Forward, a political group that backed a Minnesota Republican gubernatorial candidate who was opposed to gay marriage. On paper, MN Forward, whose tagline is “Creating jobs. Right here. Right now.,” seems innocent enough - who doesn’t want to help out the unemployed? But I doubt very much whether shareholders of Target, a corporation that has generally been known to support gay rights, knew that they were indirectly supporting an anti-gay rights candidate running for office in the corporation’s home state. Since the true nature of MN Forward became a matter of public knowledge, many groups who support the LGBT community have urged boycotts of Target and Best Buy stores. In response to such criticism, Target’s CEO Gregg Steinhafel issued a statement defending the contribution by stating that MN Forward supports the company’s “business objectives such as job creation and economic growth” and that they remain committed to the LGBT community. http://www.minnpost.com/politicalagenda/2010/07/27/20033/target_ceo_addresses_mn_forward_contribution_says_company_supports_glbt_community.

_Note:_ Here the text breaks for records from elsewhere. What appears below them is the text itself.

(** ** Running the mains

    Everything outside answers, and with success where it can; the store finds
    nothing. *)
Definition mig_ans {X} (e : migE X) : X :=
  match e in res _ X return X with
  | R c => match c with ReadVersions => Ok [] | Connect | AdvisoryLock | AdvisoryUnlock | CreateTable | Begin
                      | ExecSQL _ | InsertVersion _ | Commit | Rollback | CloseConn => Ok () end
  end.
Definition js_ans {X} (e : jsE X) : X :=
  match e in res _ X return X with
  | R c => match c with StreamNameBySubject _ => Ok ftStreamName
                      | _ => Ok () end
  end.
Definition gate_ans {X} (e : runnerE X) : X :=
  match e in runnerE X return X with
  | Output _ _ => ("configuration: --enable-shared", "", None)
  | Start _ _ => Err ENotFound
  | Wait => ("", None)
  | FFmpeg.CtxErr => None
  | OnProgress _ => ()
  end.
Definition nvml_ans {X} (e : nvmlE X) : X :=
  match e in nvmlE X return X with
  | NvInit | NvShutdown => Ok ()
  | NvDeviceGetCount => Ok 1
  | NvMemoryInfo _ => Ok (1, 2)
  | NvDeviceGetHandleByIndex _ | NvUtilizationGpu _ | NvTemperature _ | NvPowerUsage _ | NvEncoderSessions _ => Ok 0
  end.
Definition upload_ans {X} (e : upE X) : X :=
  match e in upE X return X with
  | Store _ | Blob _ | Quota _ _ => Err ENotFound
  | Publish _ _ => Ok ()
  | Gauge_TryAcquire _ => true
  | Gauge_Release _ | Backoff_Reset _ => ()
  | Backoff_Deny _ => 0
  | UploadServer.NewV7 => Ok ""
  | UploadServer.Now => 0
  | WaitDone _ => None
  end.
Definition tenancy_ans {X} (e : Tenancy.tenE X) : X :=
  match e in Tenancy.tenE X return X with
  | Tenancy.TStore _ => Err ENotFound
  | Tenancy.TNow => 0
  | Tenancy.NewString => ""
  | Tenancy.RandRead _ => Err ENotFound
  | Tenancy.HttpDo _ => Ok {| Tenancy.hp_Status := 200; Tenancy.hp_Body := {| st_bytes := ""; st_err := None |} |}
  | Tenancy.LoadKeys => (∅, 0)
  | Tenancy.StoreKeys _ _ => ()
  end.
Definition orch_ans {X} (e : orchE X) : X :=
  match e in orchE X return X with
  | OStore _ | Admission _ | Events.NewV7 | Events.Exists _ | PutDir _ _ | MkdirTemp _ _ => Err ENotFound
  | Events.Now => 0
  | PublishMetering _ | PublishProgress _ | Download _ _ => Ok ()
  | CancelRun _ => false
  | EngProbe _ => inl (EngineCtx ECanceled)
  | EngTranscode _ _ => ([], None)
  | Events.CtxErr | ParentErr => None
  | Events.Wake | RemoveAll _ | Register _ | Deregister _ | Ack | Term | NakWithDelay _ => ()
  end.
Definition svc_ans X (e : svcE X) : X :=
  match e in svcE X return X with
  | ReadFile _ => Ok ("cpu  10 0 5 80 5 0" +:+ String (ascii_of_nat 10) "")
  | MkdirAll _ | PoolNew _ | PoolPing | NatsConnect _ | JetstreamNew | NatsDrain | NatsSubscribe _ | Consume => Ok ()
  | PoolClose | NatsClose | ConsumeStop => ()
  | Mig e => mig_ans e
  | Js e => js_ans e
  | Gate e => gate_ans e
  | Nv e => nvml_ans e
  | Up e => upload_ans e
  | Ten e => tenancy_ans e
  | Orch e => orch_ans e
  end.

However, if you know anything about corporate law, it is clear that Steinhafel’s statement lays the groundwork to prove this donation was a valid use of “business judgment.” In other words, Steinhafel is taking steps to protect himself in case shareholders decide to bring action against the corporation. In fact, a shareholder derivative suit – the type of lawsuit the shareholders could bring against Target - is not unfathomable; some of the largest shareholder’s of the company are gathering support for a resolution urging Target’s board of directors to rethink their campaign donation policies. http://articles.latimes.com/2010/aug/19/nation/la-na-target-shareholders-20100820. Supporters of Citizens United tout such shareholder action as the problem taking care of itself but shareholders have an uphill battle if they want to make a difference. It is extremely difficult for shareholders to bring a successful derivative claim against a corporation and its directors for wasting their money or for breaching the fiduciary duty, which the directors owe to the shareholders. Courts are extremely deferential to a corporation’s business judgment, even if such judgment causes the company to lose business or money. The only other options available to shareholders who disapprove of corporate directors’ actions is to use their voting power to try and influence corporate governance, or to sell their shares in the corporation. Neither option provides a satisfactory remedy for the shareholder. In the case of voting power, even if a vote triggers a change in policy, any monetary losses suffered by the shareholders as a result of bad corporate decision-making will not be compensated. Similarly, if a shareholder decides to sell her shares in the corporation as a protest against bad management, Justice Steven in his dissent points out that the shareholder will likely be subject to capital gains taxes or other penalties. Citizens United, at 978 (Stevens, J., dissenting).

So besides a lot of uproar, what is being done to address this important issue which that Citizens United ignoreddismissed? Notably, Congress has responded with the DISCLOSE Act. According to the DISCLOSE Act’s website, which is run by Senators Feingold, Leahy, and Schumer, the Act will “combat…unregulated corporate influence over elections” by enhancing disclaimers and disclosures, preventing foreign influence, and increasing shareholder disclosure measures so shareholders know how their money is being spent. In addition, DISCLOSE promises to prevent taxpayer money from being spent on political ads, to prevent “special interests from drowning out the voices of everyday Americans,” and to prevent corporations from “sponsoring a candidate.” http://www.discloseact.com. The DISCLOSE Act sounds great but Congress has twice failed to pass it because the Senate is split along party lines and it does not look like anything will be changing soon.

Only time will tell how Citizens United will affect political campaigns in the United States. It. will be very interesting to see how the November elections turn out and to see if corporations have the strong influence that many predict. Hopefully the Target controversy will have some impact on corporations that are thinking of entering into politics if Congress cannot get its act together.